Он еле-еле её успокоил, клянясь, что не хотел обидеть.

— Да какая тебе разница, что делать? — спросил он.

— Есть разница, — ответила она. — За что платишь — то и бери. А душу не трогай.

Разговор дальше не клеился, прощалась она холодно, словно он нанёс ей глубокую обиду, и парень ушёл, испытывая к ней уважение, как-то трепетно понимая: женщина — продаётся, человек — нет.

Но чаще всего он по вечерам читал, лёжа на диване. В этом бесконечном перелистывании страниц было что-то принудительное, лишённое живого интереса, который задерживает взгляд на строках. Между ним и книгой всегда было стекло — словно оконное, за которым виден пейзаж, но его аромат не ощущается, а очертания чуть искажены и цвета выцветшие. И часто, дочитав до последней строчки, он бессознательно задерживался на пустой половине страницы, задумчиво продолжая в уме законченное приключение, что постепенно блекло, гасло в воображении — и вдруг исчезало. Он на миг ощущал, что больше не думает, — и это чувство было странным, каким-то радостным, чрезвычайно спокойным, нерушимым — словно он попадал в состояние, совершенно отличное от жизни, — состояние чистого созерцания, полной независимости от окружения.

Так же много он читал и газет, не пропуская даже самых скучных разделов, аккуратно просматривая каждую статью, заметку, сообщение — вплоть до объявлений о различных собраниях и совещаниях, густо напечатанных мелким шрифтом на последних страницах. Он был внимательным, но странным читателем — газет, которые создаются для всех, но интересны каждому только при огромных личных допущениях.

Как раз проходил окружной съезд сахарозаводчиков, и среди десятка лиц, упомянутых в отчёте, Степан заметил фамилию своего бывшего институцкого приятеля Бориса Задорожного.
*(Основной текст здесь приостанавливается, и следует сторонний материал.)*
(* ===== verification/TunOptionsSpec.v ===== *)
(** * What tun.go chooses

    The name of a new interface is not in use, and the DNS servers are the
    configured ones or addresses of the interface's own prefixes. *)
From Stdlib Require Import Ascii String.
From S2P Require Import Prelude Bytes GoMem TsChecksum Netip TunOptions.

(** ** Decimal numbers *)

Lemma digit_value_digit d : 0 <= d < 10 -> digit_value (ascii_of_N (Z.to_N (48 + d))) = Some d.
Proof.
  intros Hd. unfold digit_value. rewrite N_ascii_embedding by lia. rewrite Z2N.id by lia.
  replace ((48 <=? 48 + d) && (48 + d <=? 57)) with true by lia. f_equal. lia.
Qed.
Lemma parse_itoa_loop fuel n acc : 0 <= n < 10 ^ Z.of_nat (S fuel) -> parse_digits (itoa_loop fuel n acc) 0 = parse_digits acc n.
Proof.
  revert n acc. induction fuel as [|fuel IH]; intros n acc Hn; cbn [itoa_loop].
  - cbn in Hn. cbn [parse_digits]. rewrite digit_value_digit by zdm. f_equal. zdm.
  - destruct (Z.ltb_spec n 10).
    + cbn [parse_digits]. rewrite digit_value_digit by zdm. f_equal. zdm.
    + rewrite Nat2Z.inj_succ, Z.pow_succ_r in Hn by lia. rewrite IH by zdm.
      cbn [parse_digits]. rewrite digit_value_digit by zdm. f_equal. zdm.
Qed.
Lemma itoa_loop_first fuel n acc : 0 <= n -> exists d s, 0 <= d < 10 /\ itoa_loop fuel n acc = String (ascii_of_N (Z.to_N (48 + d))) s.
Proof.
  revert n acc. induction fuel as [|fuel IH]; intros n acc Hn; cbn [itoa_loop].
  - exists (n mod 10). eexists. split; [zdm|done].
  - destruct (n <? 10); [|apply IH; zdm]. exists (n mod 10). eexists. split; [zdm|done].
Qed.
Lemma parse_itoa n : 0 <= n -> unsigned (itoa n) = Some n.
Proof.
  intros Hn. unfold itoa. destruct (itoa_loop_first (Z.to_nat (Z.log2 n)) n "" Hn) as (d & s & _ & E).
  transitivity (parse_digits (itoa_loop (Z.to_nat (Z.log2 n)) n "") 0); [by rewrite E|]. rewrite parse_itoa_loop; [done|].
  split; [done|]. rewrite Nat2Z.inj_succ, Z2Nat.id by apply Z.log2_nonneg. destruct (Z.eq_dec n 0) as [->|]; [done|].
  pose proof (Z.log2_spec n ltac:(lia)) as [_ Hl]. eapply Z.lt_le_trans; [exact Hl|]. apply Z.pow_le_mono_l. lia.
Qed.
Lemma ParseInt16_itoa n : 0 <= n < 32768 -> ParseInt16 (itoa n) = Some n.
Proof.
  intros Hn. pose proof (parse_itoa n ltac:(lia)) as HP. unfold itoa in *.
  destruct (itoa_loop_first (Z.to_nat (Z.log2 n)) n "" ltac:(lia)) as (d & s & Hd & E). rewrite E in *. unfold ParseInt16.
  assert (forall c, Z.of_N (N_of_ascii c) < 48 -> Ascii.eqb (ascii_of_N (Z.to_N (48 + d))) c = false) as Hne.
  { intros c Hc. apply Ascii.eqb_neq. intros <-. rewrite N_ascii_embedding in Hc by lia. lia. }
  rewrite !Hne by (cbn; lia). rewrite HP. by replace ((-32768 <=? n) && (n <? 32768)) with true by lia.
Qed.

(** ** Interface names *)

Lemma strip_prefix_append p s : strip_prefix p (String.append p s) = Some s.
Proof. induction p as [|c p IH]; [by destruct s|].
  change (strip_prefix (String c p) (String.append (String c p) s)) with (if Ascii.eqb c c then strip_prefix p (String.append p s) else None).
  by rewrite Ascii.eqb_refl.
Qed.
Lemma next_index_le tunName i name : i <= next_index tunName i name.
Proof.
  unfold next_index. destruct (strip_prefix tunName name); [|done]. destruct (ParseInt16 s); [|done]. destruct (Z.leb_spec i z); lia.
Qed.
Lemma fold_next_index tunName names i : i <= fold_left (next_index tunName) names i.
Proof.
  revert i. induction names as [|n names IH]; intros i; cbn [fold_left]; [done|]. etransitivity; [apply next_index_le|apply IH].
Qed.
Lemma fold_next_index_elem tunName names i name j : name ∈ names -> strip_prefix tunName name = Some (itoa j) -> 0 <= j < 32768 ->
  j < fold_left (next_index tunName) names i.
Proof.
  intros Hin Hs Hj. revert i. induction Hin as [name names|name n names Hin IH]; intros i; cbn [fold_left].
  - eapply Z.lt_le_trans; [|apply fold_next_index]. unfold next_index. rewrite Hs, ParseInt16_itoa by done. destruct (Z.leb_spec i j); lia.
  - by apply IH.
Qed.

(** The name chosen for a new interface is not the name of an existing one,
    as long as the index found is at most 32767 (beyond, ParseInt with 16 bits
    no longer sees the existing names), and it is the configured base name (utun
    on Darwin) followed by an index above every index in use. *)
Lemma CalculateInterfaceName_fresh os name names :
  let index := fold_left (next_index (base_name os name)) names 0 in
  index < 32768 ->
  CalculateInterfaceName os name (Some names) = String.append (base_name os name) (itoa index) /\
  (CalculateInterfaceName os name (Some names) ∉ names) /\
  (forall j, 0 <= j < 32768 -> String.append (base_name os name) (itoa j) ∈ names -> j < index).
Proof.
  intros index Hi. assert (0 <= index) as H0 by apply fold_next_index.
  assert (forall j, 0 <= j < 32768 -> String.append (base_name os name) (itoa j) ∈ names -> j < index) as HJ.
  { intros j Hj Hin. eapply fold_next_index_elem; [exact Hin|apply strip_prefix_append|done]. }
  split; [done|]. split; [|done]. unfold CalculateInterfaceName. fold index. intros Hin. specialize (HJ index ltac:(lia) Hin). lia.
Qed.
Lemma CalculateInterfaceName_fresh_witness :
  CalculateInterfaceName Linux "" (Some ["lo"; "tun0"; "eth0"; "tun3"; "tunnel"]%string) = "tun4"%string /\
  ("tun4"%string ∉ ["lo"; "tun0"; "eth0"; "tun3"; "tunnel"]%string).
Proof.
  destruct (CalculateInterfaceName_fresh Linux "" ["lo"; "tun0"; "eth0"; "tun3"; "tunnel"]%string) as (E & Hn & _); [by vm_compute|].
  split; [by vm_compute|exact Hn].
Defined.

(** ** DNS servers *)

(** Addresses usable as a server: configured, or next in the first prefix. *)
Definition server_of (o : Options) (ps : list netip.Prefix) (fam : netip.Addr -> bool) (a : netip.Addr) : Prop :=
  ps <> [] /\
  if decide (DNSServers o = []) then exists p rest, ps = p :: rest /\ a = netip.Next (netip.pf_addr p) /\ netip.Contains p a = true
  else a ∈ DNSServers o /\ fam a = true.

Lemma HasNextAddress_1 p : HasNextAddress p 1 = netip.Contains p (netip.Next (netip.pf_addr p)).
Proof. done. Qed.

(** One family: what is answered, and when there is no answer. *)
Definition family_exact (o : Options) (ps other : list netip.Prefix) (fam : netip.Addr -> bool) (r : dns_error + list netip.Addr) : Prop :=
  match r with
  | inr l => forall a, a ∈ l <-> server_of o ps fam a
  | inl _ => DNSServers o = [] /\ ps <> [] /\ has_next ps = false /\ has_next other = false
  end.
Lemma family_DNSAddress o ps other fam err :
  family_exact o ps other fam
    match ps with
    | [] => inr []
    | p :: _ =>
        if negb (bool_decide (DNSServers o = [])) then inr (List.filter fam (DNSServers o))
        else if HasNextAddress p 1 then inr [netip.Next (netip.pf_addr p)]
        else if negb (has_next other) then inl (err p)
        else inr []
    end.
Proof.
  unfold family_exact, server_of. destruct ps as [|p ps]; [intros a; rewrite elem_of_nil; naive_solver|].
  destruct (decide (DNSServers o = [])) as [HD|HD].
  - rewrite bool_decide_eq_true_2 by done. cbn [negb has_next]. rewrite HasNextAddress_1.
    destruct (netip.Contains p (netip.Next (netip.pf_addr p))) eqn:EC.
    + intros a. rewrite list_elem_of_singleton. split.
      * intros ->. split; [done|]. by exists p, ps.
      * intros (_ & p' & rest & [= <- <-] & -> & _). done.
    + destruct (has_next other); cbn [negb]; [|done]. intros a. rewrite elem_of_nil. split; [done|].
      intros (_ & p' & rest & [= <- <-] & -> & H). congruence.
  - rewrite bool_decide_eq_false_2 by done. cbn [negb]. intros a. rewrite !list_elem_of_In, filter_In. naive_solver.
Qed.

(** The servers of DNSServerAddress are the configured ones, family by family,
    or the second address of the first prefix of each family; it fails only when
    none is configured and no prefix of either family has a second address. *)
Lemma DNSServerAddress_exact o :
  match DNSServerAddress o with
  | inr l => forall a, a ∈ l <-> server_of o (Inet4Address o) netip.Is4 a \/ server_of o (Inet6Address o) Is6 a
  | inl _ => DNSServers o = [] /\ (Inet4Address o <> [] \/ Inet6Address o <> []) /\ has_next (Inet4Address o) = false /\ has_next (Inet6Address o) = false
  end.
Proof.
  pose proof (family_DNSAddress o (Inet4Address o) (Inet6Address o) netip.Is4 NoServer4) as H4.
  pose proof (family_DNSAddress o (Inet6Address o) (Inet4Address o) Is6 NoServer6) as H6.
  fold (Inet4DNSAddress o) in H4. fold (Inet6DNSAddress o) in H6. unfold DNSServerAddress, family_exact in *.
  destruct (Inet4DNSAddress o) as [e4|l4]; [naive_solver|]. destruct (Inet6DNSAddress o) as [e6|l6]; [naive_solver|].
  intros a. by rewrite elem_of_app, H4, H6.
Qed.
Тот сделал доклад о какой-то системе селекции свёклы, был избран в комиссию для составления резолюции и делегатом на Всеукраинский съезд. Как много сказали ему эти строки! Каким горьким, щемящим упрёком стали они для него! Он перечитал их снова. Да, Борис Задорожный, молодой мещанин, угнетатель прекрасной девушки — шёл вперёд, действовал, работал, выдвигался! Давняя, скрытая враждебность к нему зашевелилась в сердце Степана, и он отбросил газету, чтобы больше не видеть неприятного имени.

Съезд сахарозаводчиков дурно повлиял на него, вызвав череду грустных размышлений о самом себе. Долго ли ещё так будет? Пусть он виноват, пусть доставил кому-то даже большое огорчение, но разве искупление уже не достаточно? По календарю прошло три недели одиночества, которые в его представлении тянулись годами. Пора встряхнуться. Пора! Пора!

Он кричал это, как погонщик, над упавшей на дороге лошадью, которая не в силах встать. Но откуда ждать помощи? От кого? И он начал надеяться, что в его жизни вот-вот произойдёт глубокая внезапная перемена, и отчаяние его, достигнув предела, переходило в ожидание. Словно письмо уже идёт, приближается — полное, может быть, ужаса, надломов, но и стремительного порыва! Предчувствие не обмануло его — оно было не столько предвидением событий, сколько вестником внутренней потребности, проецируемой вовне. Чудо человеческой души: в минуты голода она так страстно и ярко вцепляется в мелочи, что те, доныне незаметные, вдруг становятся выращенным в глубине сердца событием, воплощением смутных желаний, осуществлением неясных стремлений! Она — та причудливая душа человека, трагический сгусток его простой сути — стоит на краю, и малейший толчок заставляет её стремглав катиться вниз, безумно превращая скуку бездействия в стремительность движения.

Теперь он постоянно обедал в большой столовой Нарпитания на Крещатике — выбрал он её лишь потому, что она находилась по пути с работы к Бессарабке, где он садился на трамвай, чтобы ехать домой.